Mxolisi Sandile Oliver Nxasana was the National Director of Public Prosecutions (NDPP) in South Africa, the head of the National Prosecuting Authority. In August 2013 he was appointed NDPP by President Jacob Zuma effective from 1 October 2013. After a protracted enquiry into his fitness to hold office, Nxasana agreed to step down from his position as NDPP on 31 May 2015, effective from 1 June 2015.

Nxasana has a MA in Philosophy from the University of Durban-Westville, a B.Proc degree from the University of Zululand and completed his LLB qualification at the University of the Witwatersrand in 1995. Prior to his appointment as NDPP, he was a practising attorney in KwaZulu-Natal.

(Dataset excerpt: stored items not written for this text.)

Inductive folder_step (c : loop_config) (w : world) (folder : string) (st : state) :
    result unit → state → Prop :=
| step_no_image :
    sorted (glob w folder) = [] →
    folder_step c w folder st (Ok tt) st
| step_bad_path e :
    sorted (glob w folder) ≠ [] →
    from_end 2 (split "/" folder) = Raise e →
    folder_step c w folder st (Raise e) st
| step_no_id_column k d e :
    sorted (glob w folder) ≠ [] →
    from_end 2 (split "/" folder) = Ok k →
    from_end 1 (split "/" folder) = Ok d →
    ensure_row (st_df st) k = Raise e →
    folder_step c w folder st (Raise e) st
| step_no_column k d df1 e :
    sorted (glob w folder) ≠ [] →
    from_end 2 (split "/" folder) = Ok k →
    from_end 1 (split "/" folder) = Ok d →
    ensure_row (st_df st) k = Ok df1 →
    needs_work df1 k (column_of d) = Raise e →
    folder_step c w folder st (Raise e) (entered st df1 k d)
| step_filled k d df1 :
    sorted (glob w folder) ≠ [] →
    from_end 2 (split "/" folder) = Ok k →
    from_end 1 (split "/" folder) = Ok d →
    ensure_row (st_df st) k = Ok df1 →
    needs_work df1 k (column_of d) = Ok false →
    folder_step c w folder st (Ok tt) (entered st df1 k d)
| step_unconfigured k d df1 e :
    sorted (glob w folder) ≠ [] →
    from_end 2 (split "/" folder) = Ok k →
    from_end 1 (split "/" folder) = Ok d →
    ensure_row (st_df st) k = Ok df1 →
    needs_work df1 k (column_of d) = Ok true →
    get_azure_openai_client (environment w) = Raise e →
    folder_step c w folder st (Raise e) (entered st df1 k d)
| step_stored k d df1 client result df2 :
    sorted (glob w folder) ≠ [] →
    from_end 2 (split "/" folder) = Ok k →
    from_end 1 (split "/" folder) = Ok d →
    ensure_row (st_df st) k = Ok df1 →
    needs_work df1 k (column_of d) = Ok true →
    get_azure_openai_client (environment w) = Ok client →
    chat w client (payload c (sorted (glob w folder))) = Ok result →
    set_cell df1 k (column_of d) result = Ok df2 →
    folder_step c w folder st (Ok tt)
      (stored (file_path c)
         (asked (entered st df1 k d) (payload c (sorted (glob w folder)))) df2)
| step_rejected k d df1 client msg :
    sorted (glob w folder) ≠ [] →
    from_end 2 (split "/" folder) = Ok k →
    from_end 1 (split "/" folder) = Ok d →
    ensure_row (st_df st) k = Ok df1 →
    needs_work df1 k (column_of d) = Ok true →
    get_azure_openai_client (environment w) = Ok client →
    chat w client (payload c (sorted (glob w folder))) = Raise (RuntimeError msg) →
    folder_step c w folder st (Ok tt)
      (printed (asked (entered st df1 k d) (payload c (sorted (glob w folder))))
               ("Exception Error: " +:+ msg +:+ "."))
| step_failed k d df1 client e :
    sorted (glob w folder) ≠ [] →
    from_end 2 (split "/" folder) = Ok k →
    from_end 1 (split "/" folder) = Ok d →
    ensure_row (st_df st) k = Ok df1 →
    needs_work df1 k (column_of d) = Ok true →
    get_azure_openai_client (environment w) = Ok client →
    chat w client (payload c (sorted (glob w folder))) = Raise e →
    (∀ msg, e ≠ RuntimeError msg) →
    folder_step c w folder st (Raise e)
      (asked (entered st df1 k d) (payload c (sorted (glob w folder)))).

(** [kept df df']: every selection of [df] that holds a present cell is the
    same selection in [df'], up to the order of its rows. *)
Definition kept (df df' : DataFrame) : Prop :=
  columns df' = columns df ∧
  ∀ key col cs v,
    selected df key col = Ok cs → Some v ∈ cs →
    ∃ cs', selected df' key col = Ok cs' ∧ cs' ≡ₚ cs.

(** ** Worlds used as examples *)

Definition configured : environ :=
  mkEnviron (Some "secret") (Some "https://example.openai.azure.com/").

Definition unconfigured : environ := mkEnviron None None.

(** One image per folder; the model answers [Closed fist moves up.], except
    that it rejects the images of [v2] with a [RuntimeError]. *)
Definition one_image (folder : string) : list string := [folder +:+ "/frame_000.jpg"].

Definition fist_model (_ : AzureOpenAI) (images : list string) : result string :=
  if bool_decide (images = ["dataset/images/v2/c1/frame_000.jpg"])
  then Raise (RuntimeError "content blocked")
  else Ok "Closed fist moves up.".

(** Three units: the first slot of [v1], [v2] and [v3]. *)
Definition three_units : world :=
  mkWorld configured
    ["dataset/images/v3/c1"; "dataset/images/v1/c1"; "dataset/images/v2/c1"]
    one_image fist_model.

(** Two units, [v2] and [v3], without credentials. *)
Definition two_units_unconfigured : world :=
  mkWorld unconfigured ["dataset/images/v3/c1"; "dataset/images/v2/c1"]
    one_image (λ _ _, Ok "Closed fist moves up.").

(** Only the unit of [v2], with a model that would answer. *)
Definition v2_again : world :=
  mkWorld configured ["dataset/images/v2/c1"] one_image
    (λ _ _, Ok "Closed fist moves up.").

Definition v2_again_unconfigured : world :=
  mkWorld unconfigured ["dataset/images/v2/c1"] one_image
    (λ _ _, Ok "Closed fist moves up.").


Definition empty_table : DataFrame := mkDataFrame description_columns [].

(** The state in which the loop starts on the table [df], with the files
    [fs]. *)
Definition start (df : DataFrame) (fs : files) : state := mkState df fs [] [].

(** [df'] is [df] with rows of [ensure_row] appended. *)
Definition appended (df df' : DataFrame) : Prop :=
  columns df' = columns df ∧
  ∃ extra,
    rows df' = rows df ++ extra ∧
    Forall (λ row, ∃ i k, get_loc ID (columns df) = Some i ∧ row = new_row df i k)
           extra.

(** ** The units of a run

    A folder with images is a unit; its target is the cell named by the last
    two components of its path. *)

Definition target (folder : string) : option (string * string) :=
  match from_end 2 (split "/" folder), from_end 1 (split "/" folder) with
  | Ok k, Ok d => Some (k, d)
  | _, _ => None
  end.

Definition has_images (w : world) (folder : string) : Prop :=
  sorted (glob w folder) ≠ [].


(** Every row is as wide as the labels. *)
Definition rectangular (df : DataFrame) : Prop :=
  Forall (λ r : list cell, length r = length (columns df)) (rows df).





(** ** Orders and identifiers *)

(** The identifier cells of a table, in row order, [i] being the position of
    [id_video]. *)
Definition ids (i : nat) (df : DataFrame) : list cell := cell_at i <$> rows df.

(** [a] comes no later than [b] in the order of [sort_values]. *)
Definition key_order (a b : cell) : Prop := key_le a b = true.

(** A table with rows out of order, one of them without identifier. *)
Definition table_unsorted : DataFrame :=
  mkDataFrame ["id_video"; "c1_description"]
    [[Some "v3"; None]; [None; Some "Thumb up"]; [Some "v1"; Some "Open palm"]].

Global Instance has_images_dec (w : world) (folder : string) :
  Decision (has_images w folder) := decide (sorted (glob w folder) ≠ []).

(** What a script sends for a folder. *)
Definition payload_of (c : loop_config) (w : world) (folder : string) : list string :=
  payload c (sorted (glob w folder)).

(** The folders a run works on: those with image files, in sorted order. *)
Definition units (w : world) : list string :=
  filter (has_images w) (sorted (walk w)).

(** One clip of 120 frames, which the model describes. *)
Definition long_clip : world :=
  mkWorld configured ["dataset/images/v1/c1"]
    (λ folder, (λ name, folder +:+ "/" +:+ name) <$> frames 120)
    (λ _ _, Ok "Index finger draws a circle").

(** The text has no path separator. *)
Definition no_slash (s : string) : bool :=
  all_chars (λ c, negb (Ascii.eqb c "/")) s.

(** A folder of images that is not the folder of a slot: the images lie in
    the folder of the video itself. *)
Definition stray_folder : world :=
  mkWorld configured ["dataset/images/v1"; "dataset/images/v1/c1"]
    one_image (λ _ _, Ok "Closed fist moves up.").

(** ** The clean-up, cell by cell and file by file *)

(** The effect of the whole clean-up on one cell: a blocklist sentence
    becomes absent, any other text loses its final period. *)
Definition clean_cell (c : cell) : cell :=
  match c with
  | Some s => if bool_decide (s ∈ terms) then None else Some (sub_final_dot s)
  | None => None
  end.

Despite delays in being issued security clearance for the NDPP position, Nxasana maintained that he was fit for the office. His security clearance was eventually denied for failing to disclose that in 1985 he had been tried on a murder charge, of which he was acquitted on grounds of self-defence. He did however declare two convictions for assault. On 5 July 2014, President Zuma announced an inquiry to determine whether Nxasana was fit and proper to hold office in terms of section 12(6)(a)(iv) of the National Prosecuting Authority Act, 1998.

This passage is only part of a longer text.